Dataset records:
★ ★ ★

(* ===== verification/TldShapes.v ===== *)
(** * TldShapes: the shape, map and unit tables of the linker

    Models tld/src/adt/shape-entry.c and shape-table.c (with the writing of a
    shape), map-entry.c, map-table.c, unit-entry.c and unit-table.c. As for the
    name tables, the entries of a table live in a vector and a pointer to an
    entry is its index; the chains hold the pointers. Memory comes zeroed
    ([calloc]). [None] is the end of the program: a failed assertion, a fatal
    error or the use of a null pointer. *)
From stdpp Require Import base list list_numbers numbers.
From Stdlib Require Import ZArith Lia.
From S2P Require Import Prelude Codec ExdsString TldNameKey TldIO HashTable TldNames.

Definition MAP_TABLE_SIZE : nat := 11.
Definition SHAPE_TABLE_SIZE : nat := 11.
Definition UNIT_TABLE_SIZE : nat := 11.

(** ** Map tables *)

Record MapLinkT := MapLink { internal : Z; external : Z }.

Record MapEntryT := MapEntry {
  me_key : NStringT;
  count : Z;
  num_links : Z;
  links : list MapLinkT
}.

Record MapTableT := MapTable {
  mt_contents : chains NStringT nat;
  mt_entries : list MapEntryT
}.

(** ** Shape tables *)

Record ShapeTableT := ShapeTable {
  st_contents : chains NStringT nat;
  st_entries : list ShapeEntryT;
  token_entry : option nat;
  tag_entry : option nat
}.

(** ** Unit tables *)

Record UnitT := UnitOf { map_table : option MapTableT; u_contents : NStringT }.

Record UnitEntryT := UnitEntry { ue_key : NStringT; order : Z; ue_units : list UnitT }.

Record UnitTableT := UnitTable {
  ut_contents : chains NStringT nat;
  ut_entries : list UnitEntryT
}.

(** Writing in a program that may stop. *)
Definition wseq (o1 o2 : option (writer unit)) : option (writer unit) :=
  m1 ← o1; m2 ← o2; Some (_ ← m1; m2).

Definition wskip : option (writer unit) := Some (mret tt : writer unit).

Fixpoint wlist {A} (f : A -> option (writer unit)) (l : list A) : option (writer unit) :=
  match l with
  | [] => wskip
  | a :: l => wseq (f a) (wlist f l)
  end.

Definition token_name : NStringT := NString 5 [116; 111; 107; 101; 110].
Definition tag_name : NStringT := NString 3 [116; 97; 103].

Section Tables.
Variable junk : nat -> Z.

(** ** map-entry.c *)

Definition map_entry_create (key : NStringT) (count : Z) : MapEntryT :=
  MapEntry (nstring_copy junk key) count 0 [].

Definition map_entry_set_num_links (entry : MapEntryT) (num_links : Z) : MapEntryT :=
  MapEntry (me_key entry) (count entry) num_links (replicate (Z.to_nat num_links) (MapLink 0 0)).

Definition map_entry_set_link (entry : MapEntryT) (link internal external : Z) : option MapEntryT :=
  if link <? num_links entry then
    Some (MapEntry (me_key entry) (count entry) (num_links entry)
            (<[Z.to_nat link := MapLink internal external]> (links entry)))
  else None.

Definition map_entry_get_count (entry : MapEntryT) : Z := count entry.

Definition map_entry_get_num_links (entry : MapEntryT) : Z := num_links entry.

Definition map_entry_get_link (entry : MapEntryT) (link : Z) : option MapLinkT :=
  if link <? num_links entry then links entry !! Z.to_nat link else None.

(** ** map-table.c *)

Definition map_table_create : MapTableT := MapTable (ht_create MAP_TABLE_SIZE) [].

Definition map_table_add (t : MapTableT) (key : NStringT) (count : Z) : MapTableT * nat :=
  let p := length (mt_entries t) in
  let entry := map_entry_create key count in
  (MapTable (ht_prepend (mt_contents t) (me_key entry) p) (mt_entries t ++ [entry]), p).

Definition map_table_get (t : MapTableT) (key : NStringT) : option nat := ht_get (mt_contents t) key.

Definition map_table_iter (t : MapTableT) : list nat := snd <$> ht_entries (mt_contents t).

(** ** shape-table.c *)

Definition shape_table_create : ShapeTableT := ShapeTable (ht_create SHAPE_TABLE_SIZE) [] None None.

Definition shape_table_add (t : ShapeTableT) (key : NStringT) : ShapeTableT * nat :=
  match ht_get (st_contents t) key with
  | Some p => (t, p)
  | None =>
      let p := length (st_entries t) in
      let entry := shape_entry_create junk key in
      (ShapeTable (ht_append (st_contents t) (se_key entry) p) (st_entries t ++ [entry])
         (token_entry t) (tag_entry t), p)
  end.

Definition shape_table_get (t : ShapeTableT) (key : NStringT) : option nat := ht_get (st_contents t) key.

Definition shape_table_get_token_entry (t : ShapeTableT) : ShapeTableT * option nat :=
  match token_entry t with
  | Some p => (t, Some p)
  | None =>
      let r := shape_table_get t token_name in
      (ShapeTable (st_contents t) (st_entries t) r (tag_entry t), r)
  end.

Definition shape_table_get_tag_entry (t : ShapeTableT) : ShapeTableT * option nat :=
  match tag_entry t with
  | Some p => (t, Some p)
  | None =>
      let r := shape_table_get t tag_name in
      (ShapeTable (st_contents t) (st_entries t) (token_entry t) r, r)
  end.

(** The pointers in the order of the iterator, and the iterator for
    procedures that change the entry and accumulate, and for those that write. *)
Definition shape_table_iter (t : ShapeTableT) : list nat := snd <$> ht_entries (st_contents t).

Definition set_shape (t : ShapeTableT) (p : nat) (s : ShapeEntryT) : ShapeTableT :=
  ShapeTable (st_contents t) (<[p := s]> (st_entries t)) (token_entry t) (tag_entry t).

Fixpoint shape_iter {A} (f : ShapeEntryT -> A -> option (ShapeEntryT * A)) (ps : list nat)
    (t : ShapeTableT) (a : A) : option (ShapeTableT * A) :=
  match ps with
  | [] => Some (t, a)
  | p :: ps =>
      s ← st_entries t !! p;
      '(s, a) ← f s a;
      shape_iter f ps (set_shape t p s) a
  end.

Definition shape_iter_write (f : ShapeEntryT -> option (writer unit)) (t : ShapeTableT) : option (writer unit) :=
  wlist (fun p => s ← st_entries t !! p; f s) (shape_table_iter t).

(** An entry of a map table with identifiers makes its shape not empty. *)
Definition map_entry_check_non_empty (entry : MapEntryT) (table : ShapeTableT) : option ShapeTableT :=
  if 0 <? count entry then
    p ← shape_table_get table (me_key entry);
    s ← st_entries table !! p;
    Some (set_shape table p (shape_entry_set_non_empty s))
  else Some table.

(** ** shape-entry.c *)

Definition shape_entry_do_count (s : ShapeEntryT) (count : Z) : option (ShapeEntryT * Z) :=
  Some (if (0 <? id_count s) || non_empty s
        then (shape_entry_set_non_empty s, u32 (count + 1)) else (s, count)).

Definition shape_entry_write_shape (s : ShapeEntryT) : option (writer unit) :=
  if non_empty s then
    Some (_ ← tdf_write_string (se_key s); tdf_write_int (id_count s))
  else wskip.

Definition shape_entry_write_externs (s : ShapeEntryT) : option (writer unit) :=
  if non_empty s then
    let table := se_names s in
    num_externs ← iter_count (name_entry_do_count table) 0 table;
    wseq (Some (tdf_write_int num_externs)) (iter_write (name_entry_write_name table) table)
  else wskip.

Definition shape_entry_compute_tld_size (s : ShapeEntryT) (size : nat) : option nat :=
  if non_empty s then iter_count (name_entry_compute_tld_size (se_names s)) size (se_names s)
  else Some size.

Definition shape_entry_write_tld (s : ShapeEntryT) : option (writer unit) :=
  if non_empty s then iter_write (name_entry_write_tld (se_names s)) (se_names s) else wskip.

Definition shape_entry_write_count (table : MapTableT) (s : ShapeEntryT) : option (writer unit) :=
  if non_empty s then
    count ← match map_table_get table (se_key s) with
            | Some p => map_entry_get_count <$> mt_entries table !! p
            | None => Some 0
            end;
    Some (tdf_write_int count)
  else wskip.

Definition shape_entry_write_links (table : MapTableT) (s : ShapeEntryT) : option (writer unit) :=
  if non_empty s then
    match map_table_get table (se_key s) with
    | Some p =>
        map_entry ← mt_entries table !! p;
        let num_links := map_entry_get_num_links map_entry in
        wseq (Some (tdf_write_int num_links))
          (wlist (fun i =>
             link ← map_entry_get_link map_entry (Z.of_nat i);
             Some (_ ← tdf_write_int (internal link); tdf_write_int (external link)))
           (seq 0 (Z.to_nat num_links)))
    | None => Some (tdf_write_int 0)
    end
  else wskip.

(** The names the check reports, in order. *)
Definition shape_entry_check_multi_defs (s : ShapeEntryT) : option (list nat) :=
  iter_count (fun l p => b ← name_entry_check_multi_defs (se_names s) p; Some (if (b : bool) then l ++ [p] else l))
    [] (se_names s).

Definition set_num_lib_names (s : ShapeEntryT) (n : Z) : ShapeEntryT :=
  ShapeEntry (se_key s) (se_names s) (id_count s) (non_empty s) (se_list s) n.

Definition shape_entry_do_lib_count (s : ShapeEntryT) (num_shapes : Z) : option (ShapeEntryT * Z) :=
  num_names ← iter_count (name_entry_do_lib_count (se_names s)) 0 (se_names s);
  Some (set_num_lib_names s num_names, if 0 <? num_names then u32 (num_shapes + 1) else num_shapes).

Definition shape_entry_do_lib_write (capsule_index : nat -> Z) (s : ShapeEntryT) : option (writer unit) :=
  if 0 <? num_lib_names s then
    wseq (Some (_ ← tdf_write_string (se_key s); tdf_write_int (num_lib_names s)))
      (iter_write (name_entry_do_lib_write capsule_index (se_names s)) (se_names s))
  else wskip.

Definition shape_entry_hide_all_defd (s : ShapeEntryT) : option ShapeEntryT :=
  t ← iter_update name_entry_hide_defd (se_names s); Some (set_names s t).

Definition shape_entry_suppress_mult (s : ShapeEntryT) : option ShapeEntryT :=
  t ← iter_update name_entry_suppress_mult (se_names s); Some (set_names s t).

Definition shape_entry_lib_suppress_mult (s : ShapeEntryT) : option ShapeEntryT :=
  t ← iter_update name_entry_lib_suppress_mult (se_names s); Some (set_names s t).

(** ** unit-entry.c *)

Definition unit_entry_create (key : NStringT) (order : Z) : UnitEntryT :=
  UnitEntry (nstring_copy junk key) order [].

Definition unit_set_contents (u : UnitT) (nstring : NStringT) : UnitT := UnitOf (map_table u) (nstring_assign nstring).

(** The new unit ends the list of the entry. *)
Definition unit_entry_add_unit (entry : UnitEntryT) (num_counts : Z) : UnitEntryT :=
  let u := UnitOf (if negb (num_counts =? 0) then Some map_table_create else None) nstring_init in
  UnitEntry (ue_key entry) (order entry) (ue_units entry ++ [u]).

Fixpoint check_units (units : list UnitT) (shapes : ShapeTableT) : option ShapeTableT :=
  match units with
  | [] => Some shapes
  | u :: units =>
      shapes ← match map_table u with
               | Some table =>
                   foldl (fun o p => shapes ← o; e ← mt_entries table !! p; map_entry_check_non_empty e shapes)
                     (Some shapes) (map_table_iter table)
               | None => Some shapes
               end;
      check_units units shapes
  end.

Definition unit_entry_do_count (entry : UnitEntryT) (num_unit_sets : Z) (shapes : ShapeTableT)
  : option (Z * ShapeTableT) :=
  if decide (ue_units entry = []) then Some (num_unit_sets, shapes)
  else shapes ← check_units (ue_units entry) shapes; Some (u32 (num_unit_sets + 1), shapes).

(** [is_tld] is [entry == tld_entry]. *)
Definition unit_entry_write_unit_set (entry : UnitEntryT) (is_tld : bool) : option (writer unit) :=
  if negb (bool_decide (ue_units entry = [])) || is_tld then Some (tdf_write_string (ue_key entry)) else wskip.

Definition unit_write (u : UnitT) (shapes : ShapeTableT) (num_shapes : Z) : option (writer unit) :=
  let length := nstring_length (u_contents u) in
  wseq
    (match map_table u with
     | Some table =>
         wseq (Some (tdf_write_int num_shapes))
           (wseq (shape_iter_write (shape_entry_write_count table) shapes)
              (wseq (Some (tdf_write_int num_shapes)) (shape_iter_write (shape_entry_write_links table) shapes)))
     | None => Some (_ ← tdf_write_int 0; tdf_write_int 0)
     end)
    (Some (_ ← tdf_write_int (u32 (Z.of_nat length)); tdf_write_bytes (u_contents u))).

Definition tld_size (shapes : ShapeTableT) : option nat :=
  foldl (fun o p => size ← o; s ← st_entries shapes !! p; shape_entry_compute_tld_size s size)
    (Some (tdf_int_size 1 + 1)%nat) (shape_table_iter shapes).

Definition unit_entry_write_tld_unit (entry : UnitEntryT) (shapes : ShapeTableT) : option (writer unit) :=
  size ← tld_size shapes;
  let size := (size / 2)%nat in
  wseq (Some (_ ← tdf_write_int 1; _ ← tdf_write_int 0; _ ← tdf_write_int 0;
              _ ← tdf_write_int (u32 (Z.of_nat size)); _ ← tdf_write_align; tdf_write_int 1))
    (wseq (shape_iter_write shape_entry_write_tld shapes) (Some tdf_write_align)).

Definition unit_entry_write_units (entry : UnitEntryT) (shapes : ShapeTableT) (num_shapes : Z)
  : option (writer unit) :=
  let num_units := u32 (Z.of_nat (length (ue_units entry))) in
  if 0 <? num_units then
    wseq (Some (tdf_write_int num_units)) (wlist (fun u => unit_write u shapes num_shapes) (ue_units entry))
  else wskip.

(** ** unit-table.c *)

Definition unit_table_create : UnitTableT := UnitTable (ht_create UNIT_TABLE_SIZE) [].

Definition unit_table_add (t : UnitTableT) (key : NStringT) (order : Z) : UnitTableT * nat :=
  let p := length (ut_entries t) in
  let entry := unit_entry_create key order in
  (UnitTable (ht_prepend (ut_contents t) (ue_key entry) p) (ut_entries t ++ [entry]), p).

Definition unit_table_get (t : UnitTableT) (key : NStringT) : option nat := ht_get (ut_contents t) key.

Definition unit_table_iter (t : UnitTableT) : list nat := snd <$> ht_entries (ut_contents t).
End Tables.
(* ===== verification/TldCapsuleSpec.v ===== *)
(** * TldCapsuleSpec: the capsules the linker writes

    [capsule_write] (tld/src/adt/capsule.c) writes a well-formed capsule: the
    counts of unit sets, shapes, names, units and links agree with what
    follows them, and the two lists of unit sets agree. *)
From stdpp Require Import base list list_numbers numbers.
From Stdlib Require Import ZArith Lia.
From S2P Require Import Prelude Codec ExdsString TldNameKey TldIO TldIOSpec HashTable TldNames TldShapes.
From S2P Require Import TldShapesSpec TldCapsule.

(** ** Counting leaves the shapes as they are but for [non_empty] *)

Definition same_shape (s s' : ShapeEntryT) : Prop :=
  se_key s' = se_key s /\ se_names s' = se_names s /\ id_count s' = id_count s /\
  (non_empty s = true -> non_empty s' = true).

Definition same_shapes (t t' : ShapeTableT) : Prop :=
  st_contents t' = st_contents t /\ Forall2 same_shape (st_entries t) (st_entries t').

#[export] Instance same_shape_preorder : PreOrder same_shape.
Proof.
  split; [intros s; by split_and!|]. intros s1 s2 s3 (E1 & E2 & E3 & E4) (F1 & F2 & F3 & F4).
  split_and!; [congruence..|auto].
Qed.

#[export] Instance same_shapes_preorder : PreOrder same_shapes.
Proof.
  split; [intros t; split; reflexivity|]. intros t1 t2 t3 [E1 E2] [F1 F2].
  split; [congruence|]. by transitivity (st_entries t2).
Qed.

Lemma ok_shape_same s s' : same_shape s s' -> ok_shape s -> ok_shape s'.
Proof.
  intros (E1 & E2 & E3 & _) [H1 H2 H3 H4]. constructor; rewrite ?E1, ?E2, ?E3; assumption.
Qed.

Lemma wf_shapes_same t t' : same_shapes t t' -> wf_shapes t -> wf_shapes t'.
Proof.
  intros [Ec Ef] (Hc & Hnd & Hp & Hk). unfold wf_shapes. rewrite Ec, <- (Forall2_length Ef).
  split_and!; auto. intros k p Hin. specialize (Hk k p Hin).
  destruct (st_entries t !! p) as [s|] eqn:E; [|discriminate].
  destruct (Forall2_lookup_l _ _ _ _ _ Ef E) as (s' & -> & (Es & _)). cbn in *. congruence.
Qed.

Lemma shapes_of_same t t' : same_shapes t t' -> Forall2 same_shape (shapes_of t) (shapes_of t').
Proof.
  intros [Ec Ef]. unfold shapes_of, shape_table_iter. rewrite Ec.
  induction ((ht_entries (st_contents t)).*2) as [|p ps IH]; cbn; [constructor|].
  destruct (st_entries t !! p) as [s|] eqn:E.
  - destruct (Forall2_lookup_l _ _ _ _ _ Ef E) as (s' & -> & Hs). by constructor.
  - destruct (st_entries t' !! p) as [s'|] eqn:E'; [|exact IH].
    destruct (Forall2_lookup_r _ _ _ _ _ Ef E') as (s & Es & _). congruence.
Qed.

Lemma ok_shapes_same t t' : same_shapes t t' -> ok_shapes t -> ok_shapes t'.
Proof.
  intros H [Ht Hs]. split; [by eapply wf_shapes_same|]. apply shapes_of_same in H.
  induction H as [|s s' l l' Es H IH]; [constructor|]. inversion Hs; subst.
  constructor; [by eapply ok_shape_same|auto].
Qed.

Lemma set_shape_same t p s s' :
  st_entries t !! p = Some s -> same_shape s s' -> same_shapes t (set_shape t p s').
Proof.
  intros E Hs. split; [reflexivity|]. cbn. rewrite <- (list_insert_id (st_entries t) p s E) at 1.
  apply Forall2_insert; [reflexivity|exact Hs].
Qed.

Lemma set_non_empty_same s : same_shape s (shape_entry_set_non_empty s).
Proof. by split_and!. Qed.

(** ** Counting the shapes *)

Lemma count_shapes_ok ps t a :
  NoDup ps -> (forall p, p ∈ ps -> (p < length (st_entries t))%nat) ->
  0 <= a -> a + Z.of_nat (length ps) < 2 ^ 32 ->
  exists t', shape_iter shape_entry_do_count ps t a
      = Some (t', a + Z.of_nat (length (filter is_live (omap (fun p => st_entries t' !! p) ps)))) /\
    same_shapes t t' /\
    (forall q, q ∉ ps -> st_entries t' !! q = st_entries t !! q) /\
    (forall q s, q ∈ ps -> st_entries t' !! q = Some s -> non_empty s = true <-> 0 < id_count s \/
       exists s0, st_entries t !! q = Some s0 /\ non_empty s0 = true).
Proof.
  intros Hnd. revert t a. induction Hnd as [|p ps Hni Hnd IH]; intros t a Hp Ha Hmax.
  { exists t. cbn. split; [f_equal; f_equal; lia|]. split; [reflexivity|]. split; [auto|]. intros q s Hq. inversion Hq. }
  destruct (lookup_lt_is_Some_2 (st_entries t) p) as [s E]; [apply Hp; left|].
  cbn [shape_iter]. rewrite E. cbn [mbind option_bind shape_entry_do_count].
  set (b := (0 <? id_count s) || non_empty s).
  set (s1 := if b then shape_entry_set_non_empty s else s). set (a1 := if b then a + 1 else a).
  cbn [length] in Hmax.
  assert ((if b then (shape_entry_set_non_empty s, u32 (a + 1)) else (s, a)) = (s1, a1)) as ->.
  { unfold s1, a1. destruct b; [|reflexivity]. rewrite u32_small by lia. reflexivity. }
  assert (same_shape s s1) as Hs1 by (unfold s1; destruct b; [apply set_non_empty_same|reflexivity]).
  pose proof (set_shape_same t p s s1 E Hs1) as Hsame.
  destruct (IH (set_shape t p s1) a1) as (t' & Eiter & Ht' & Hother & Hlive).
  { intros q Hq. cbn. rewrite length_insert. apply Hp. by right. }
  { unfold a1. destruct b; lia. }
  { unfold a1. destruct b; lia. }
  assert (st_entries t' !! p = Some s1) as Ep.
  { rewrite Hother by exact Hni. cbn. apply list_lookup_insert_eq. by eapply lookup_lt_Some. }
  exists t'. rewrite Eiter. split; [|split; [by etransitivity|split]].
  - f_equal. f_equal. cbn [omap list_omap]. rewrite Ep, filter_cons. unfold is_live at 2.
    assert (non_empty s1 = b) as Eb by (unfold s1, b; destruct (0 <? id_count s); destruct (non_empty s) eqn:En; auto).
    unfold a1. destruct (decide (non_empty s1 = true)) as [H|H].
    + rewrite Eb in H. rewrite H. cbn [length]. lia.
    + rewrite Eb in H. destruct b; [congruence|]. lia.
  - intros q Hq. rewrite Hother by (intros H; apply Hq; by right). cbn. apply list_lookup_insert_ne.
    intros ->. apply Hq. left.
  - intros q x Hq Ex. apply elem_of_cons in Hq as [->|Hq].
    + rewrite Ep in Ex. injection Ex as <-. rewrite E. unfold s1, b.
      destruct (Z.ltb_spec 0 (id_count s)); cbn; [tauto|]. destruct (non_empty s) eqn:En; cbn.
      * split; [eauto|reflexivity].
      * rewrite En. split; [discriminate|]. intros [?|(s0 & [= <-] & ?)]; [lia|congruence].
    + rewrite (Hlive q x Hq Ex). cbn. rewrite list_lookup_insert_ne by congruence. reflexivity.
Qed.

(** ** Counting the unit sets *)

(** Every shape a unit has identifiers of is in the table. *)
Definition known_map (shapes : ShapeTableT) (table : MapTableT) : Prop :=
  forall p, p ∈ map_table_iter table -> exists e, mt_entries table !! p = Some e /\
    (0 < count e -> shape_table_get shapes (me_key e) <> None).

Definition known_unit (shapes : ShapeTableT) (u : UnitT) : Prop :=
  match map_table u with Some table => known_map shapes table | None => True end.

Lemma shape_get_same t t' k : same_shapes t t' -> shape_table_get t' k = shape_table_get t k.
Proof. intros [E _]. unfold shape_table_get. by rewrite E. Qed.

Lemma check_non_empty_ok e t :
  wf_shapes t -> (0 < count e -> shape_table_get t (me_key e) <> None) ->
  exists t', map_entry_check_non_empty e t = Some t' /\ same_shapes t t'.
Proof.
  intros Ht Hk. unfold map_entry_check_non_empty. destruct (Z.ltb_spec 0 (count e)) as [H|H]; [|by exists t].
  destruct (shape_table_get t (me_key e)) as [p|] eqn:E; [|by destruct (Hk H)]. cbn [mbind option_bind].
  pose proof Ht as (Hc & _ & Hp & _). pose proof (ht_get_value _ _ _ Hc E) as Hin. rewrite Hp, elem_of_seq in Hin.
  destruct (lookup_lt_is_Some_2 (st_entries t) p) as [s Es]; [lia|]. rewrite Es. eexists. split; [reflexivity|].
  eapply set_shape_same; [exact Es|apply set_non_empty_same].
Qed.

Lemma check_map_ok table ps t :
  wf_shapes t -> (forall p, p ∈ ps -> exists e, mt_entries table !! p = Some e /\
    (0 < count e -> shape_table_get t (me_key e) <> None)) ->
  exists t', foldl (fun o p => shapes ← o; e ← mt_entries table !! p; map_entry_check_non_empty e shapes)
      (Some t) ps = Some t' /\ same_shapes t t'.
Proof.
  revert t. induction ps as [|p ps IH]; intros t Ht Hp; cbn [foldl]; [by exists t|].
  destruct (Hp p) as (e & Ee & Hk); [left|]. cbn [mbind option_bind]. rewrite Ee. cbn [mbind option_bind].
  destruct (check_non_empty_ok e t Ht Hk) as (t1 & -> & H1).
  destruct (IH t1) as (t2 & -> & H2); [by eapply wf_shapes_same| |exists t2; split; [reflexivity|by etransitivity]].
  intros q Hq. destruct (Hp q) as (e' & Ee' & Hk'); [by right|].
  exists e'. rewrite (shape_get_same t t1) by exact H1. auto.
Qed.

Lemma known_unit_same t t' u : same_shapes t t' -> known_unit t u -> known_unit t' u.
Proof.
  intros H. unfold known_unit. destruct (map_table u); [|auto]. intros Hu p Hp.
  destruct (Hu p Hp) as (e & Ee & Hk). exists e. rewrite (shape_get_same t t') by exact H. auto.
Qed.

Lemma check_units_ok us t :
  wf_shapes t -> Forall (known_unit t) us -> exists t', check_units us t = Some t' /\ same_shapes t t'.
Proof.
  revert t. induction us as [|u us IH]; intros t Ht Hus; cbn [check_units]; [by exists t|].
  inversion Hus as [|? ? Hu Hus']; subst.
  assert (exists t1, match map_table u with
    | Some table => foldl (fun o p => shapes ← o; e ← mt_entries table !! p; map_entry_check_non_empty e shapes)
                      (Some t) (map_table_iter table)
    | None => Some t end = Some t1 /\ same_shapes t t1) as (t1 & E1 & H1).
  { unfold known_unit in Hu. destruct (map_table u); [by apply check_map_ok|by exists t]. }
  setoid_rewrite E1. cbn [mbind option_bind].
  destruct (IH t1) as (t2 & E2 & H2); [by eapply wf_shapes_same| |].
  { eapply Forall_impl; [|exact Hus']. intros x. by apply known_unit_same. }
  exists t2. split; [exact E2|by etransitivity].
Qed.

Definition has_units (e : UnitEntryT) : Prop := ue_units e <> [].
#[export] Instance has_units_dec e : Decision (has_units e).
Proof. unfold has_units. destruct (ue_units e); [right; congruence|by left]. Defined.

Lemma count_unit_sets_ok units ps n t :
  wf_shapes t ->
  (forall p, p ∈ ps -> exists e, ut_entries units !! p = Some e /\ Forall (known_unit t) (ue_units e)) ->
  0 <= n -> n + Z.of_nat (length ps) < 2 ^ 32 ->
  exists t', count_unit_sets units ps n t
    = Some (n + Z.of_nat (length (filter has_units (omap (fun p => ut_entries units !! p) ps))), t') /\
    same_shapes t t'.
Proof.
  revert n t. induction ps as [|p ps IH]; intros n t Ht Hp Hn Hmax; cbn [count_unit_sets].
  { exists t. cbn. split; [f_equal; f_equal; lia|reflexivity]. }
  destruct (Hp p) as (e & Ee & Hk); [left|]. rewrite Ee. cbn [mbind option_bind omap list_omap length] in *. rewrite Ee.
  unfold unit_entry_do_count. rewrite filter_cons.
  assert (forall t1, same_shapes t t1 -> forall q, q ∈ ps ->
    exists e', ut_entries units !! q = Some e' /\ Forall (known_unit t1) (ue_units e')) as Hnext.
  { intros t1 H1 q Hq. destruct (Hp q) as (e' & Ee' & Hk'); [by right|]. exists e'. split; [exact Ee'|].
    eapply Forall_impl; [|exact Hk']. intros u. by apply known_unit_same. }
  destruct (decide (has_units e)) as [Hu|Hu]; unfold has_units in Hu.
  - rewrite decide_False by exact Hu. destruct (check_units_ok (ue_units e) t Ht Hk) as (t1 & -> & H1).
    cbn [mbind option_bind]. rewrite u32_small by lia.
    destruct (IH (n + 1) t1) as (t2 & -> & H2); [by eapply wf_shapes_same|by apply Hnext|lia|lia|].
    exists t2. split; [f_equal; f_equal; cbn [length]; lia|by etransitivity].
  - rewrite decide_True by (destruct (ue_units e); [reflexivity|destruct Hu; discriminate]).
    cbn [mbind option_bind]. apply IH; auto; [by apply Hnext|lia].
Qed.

★ ★ ★

Directions: Write down again, exactly as given, only the lines above that fall from the line with "map_entry ← mt_entries table !! p;" to the line with "ShapeEntry (se_key s)", inclusive.

Solution to the problem:
        map_entry ← mt_entries table !! p;
        let num_links := map_entry_get_num_links map_entry in
        wseq (Some (tdf_write_int num_links))
          (wlist (fun i =>
             link ← map_entry_get_link map_entry (Z.of_nat i);
             Some (_ ← tdf_write_int (internal link); tdf_write_int (external link)))
           (seq 0 (Z.to_nat num_links)))
    | None => Some (tdf_write_int 0)
    end
  else wskip.

(** The names the check reports, in order. *)
Definition shape_entry_check_multi_defs (s : ShapeEntryT) : option (list nat) :=
  iter_count (fun l p => b ← name_entry_check_multi_defs (se_names s) p; Some (if (b : bool) then l ++ [p] else l))
    [] (se_names s).

Definition set_num_lib_names (s : ShapeEntryT) (n : Z) : ShapeEntryT :=
  ShapeEntry (se_key s) (se_names s) (id_count s) (non_empty s) (se_list s) n.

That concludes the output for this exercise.